À Maroua, capitale régionale de l’Extrême-Nord, le gouvernement camerounais et le Groupe de la Banque africaine de développement ont officiellement lancé le mois dernier le programme « Bâtir les capacités et les compétences pour l’employabilité et l’entrepreneuriat dans la région de l’Extrême-Nord du Cameroun » CAP2E.
La cérémonie s’est tenue en présence de Midjiyawa Bakary, gouverneur de la région, représentant le ministre de l’Économie, de la Planification et de l’Aménagement du territoire, de Mouhamed Gueye, chef de Division du capital humain, de la jeunesse et du développement des compétences, représentant le directeur général de la Banque pour l’Afrique centrale, du président du Conseil régional, du maire de Maroua, ainsi que de plusieurs responsables sectoriels et opérateurs privés.

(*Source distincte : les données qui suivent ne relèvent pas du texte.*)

(** X15.  With the level that [update] stores for a native volume
    0..78, [volume_up] sends the volume frame of [min (native + 7) 78]
    and [volume_down] that of [max (native - 8) 0]: the steps of 10
    percent are 7 native steps up and 8 down. *)
Theorem volume_up_and_down_steps
    (self : BreatheAudioZone) (port : BreatheAudioSync.Port) (native : Z) (level : Py.num) :
  0 <= native <= 78 ->
  stored_level native = Ok level ->
  _volume self = Some level ->
  volume_up self port = sends_volume self (Z.min (native + 7) 78) port
  /\ volume_down self port = sends_volume self (Z.max (native - 8) 0) port.
Proof.
  intros Hn Hlevel Hvol.
  pose proof (forallb_Zrange _ _ _ steps_checked native ltac:(lia)) as H.
  unfold steps_ok in H. rewrite Hlevel in H.
  destruct (up_native level) as [up|] eqn:Hup; [|discriminate H].
  destruct (down_native level) as [down|] eqn:Hdown; [|discriminate H].
  apply andb_true_iff in H as [H1 H2]. apply Z.eqb_eq in H1, H2. subst up down.
  unfold up_native in Hup. unfold down_native in Hdown.
  unfold volume_up, volume_down. rewrite Hvol.
  destruct (Py.mul level (Py.Int 100)) as [scaled|]; [|discriminate Hup].
  cbn [rbind] in *. split.
  - destruct (PyArith.add scaled (Py.Int 10)) as [volume|]; [|discriminate Hup].
    cbn [rbind] in Hup. apply call_set_volume, Hup.
  - destruct (PyArith.sub scaled (Py.Int 10)) as [volume|]; [|discriminate Hdown].
    cbn [rbind] in Hdown. apply call_set_volume, Hdown.
Qed.

Lemma volume_up_and_down_steps_witness :
  let self :=
    mkBreatheAudioZone [(1, "TV")] [("TV", 1)] ["TV"] 2 None (Some STATE_ON)
      (Some (Py.Float (S754_finite false 4503599627370496 (-53)))) (Some "TV")
      (Some false) in
  let port := BreatheAudioSync.mkPort [] [EOL] in
  volume_up self port = sends_volume self 46 port
  /\ volume_down self port = sends_volume self 31 port.
Proof.
  exact (volume_up_and_down_steps
           (mkBreatheAudioZone [(1, "TV")] [("TV", 1)] ["TV"] 2 None (Some STATE_ON)
              (Some (Py.Float (S754_finite false 4503599627370496 (-53)))) (Some "TV")
              (Some false))
           (BreatheAudioSync.mkPort [] [EOL]) 39
           (Py.Float (S754_finite false 4503599627370496 (-53)))
           (conj (proj1 (Z.leb_le 0 39) eq_refl) (proj1 (Z.leb_le 39 78) eq_refl))
           eq_refl eq_refl).
Defined.

Lemma writeback_checked : forallb writeback_ok (Zrange 0 79) = true.
Proof. vm_compute. reflexivity. Qed.

Lemma mul_100_total (x : Py.num) : exists y, Py.mul x (Py.Int 100) = Ok y.
Proof. destruct x; cbn; eauto. Qed.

Le programme repose sur trois piliers. Le renforcement de la formation technique et professionnelle. L’appui au développement économique et à l’entrepreneuriat. La mise à niveau des infrastructures sociales de base. « Ce programme vise à apporter des solutions concrètes à un certain nombre de défis majeurs un chômage élevé des jeunes, une inadéquation entre la formation et les besoins du marché, une fragilité socio-économique persistante, des infrastructures insuffisantes et une forte vulnérabilité aux effets du changement climatique », a déclaré Midjiyawa Bakary.
22 CENTRES DE FORMATION POUR CHANGER L’ÉCHELLE
Le CAP2E prévoit la construction et l’équipement de 22 centres de formation technique, technologique et professionnelle. Près de 30 000 jeunes fréquentent déjà ces établissements. L’objectif est d’augmenter les effectifs d’au moins 20 pour cent, soit 6 000 apprenants supplémentaires dont 40 pour cent de filles. Au-delà des chiffres, l’enjeu porte sur l’adéquation entre l’offre de formation et la demande du secteur privé. Le programme ambitionne de développer des cursus alignés sur les besoins du marché local afin d’améliorer l’employabilité.
La dynamique productive ne se limite pas à la formation. Dix infrastructures collectives et marchandes seront construites au bénéfice des opérateurs privés. Marchés et centres de services communs doivent renforcer les chaînes locales de valeur. Parallèlement, 1 400 petites et moyennes entreprises bénéficieront d’un accompagnement financier et non financier. Le volet social comprend la réhabilitation de 15 hôpitaux, dix écoles et quatre centres de santé, avec une approche sensible au genre et intégrant la résilience climatique.
Le programme mobilise 89,2 milliards de francs CFA sur cinq ans, de 2025 à 2030. Il est mis en œuvre à travers le mécanisme de Financement axé sur les résultats, une première au Cameroun et en Afrique centrale. Ce dispositif conditionne les décaissements à l’atteinte d’objectifs vérifiés. Il complète les projets d’investissement classiques et les appuis budgétaires. « Le Financement axé sur les résultats repose sur un partenariat renforcé entre la Banque et le gouvernement, fondé sur la performance et les résultats vérifiables. Il améliore l’efficience des dépenses publiques en liant l’endettement aux réalisations effectives, tout en favorisant la coordination multi-bailleurs autour d’un cadre commun de résultats », a souligné Gueye. La logique est claire. L’endettement doit produire des effets mesurables sur l’emploi, la formation et la résilience territoriale.
OBJECTIF INSERTION ET STABILISATION ÉCONOMIQUE
À l’horizon 2029, le CAP2E vise un taux d’insertion professionnelle de 80% pour les diplômés formés et la création de 5 000 emplois. Soixante pour cent seront destinés aux jeunes, quarante pour cent aux femmes, avec une part significative d’emplois verts. Pour une région marquée par le chômage massif des jeunes, l’insécurité passée et la vulnérabilité climatique, l’enjeu dépasse la statistique. Il s’agit d’ancrer une reconstruction productive durable.
« Le programme “Bâtir les capacités et les compétences pour l’employabilité et l’entrepreneuriat dans la région de l’Extrême-Nord du Cameroun” n’est pas simplement un programme de financement. C’est un levier de transformation, un instrument de résilience et une opportunité historique pour notre région. Sa réussite dépendra de notre capacité collective à travailler en synergie, à respecter nos engagements et à placer les résultats au cœur de notre action », a conclu Alhadji Magra Massaou, coordonnateur du Programme spécial de reconstruction et de développement de la région de l’Extrême Nord, agence d’exécution du CAP2E.
Le lancement officiel de ce programme est couronné par un atelier organisé du 17 au 19 février 2026 à Maroua pour renforcer les capacités des structures de mise en œuvre et mobiliser les parties prenantes. Une délégation mixte Banque – PSRDREN et MINEPAT a ensuite visité les futurs établissements bénéficiaires.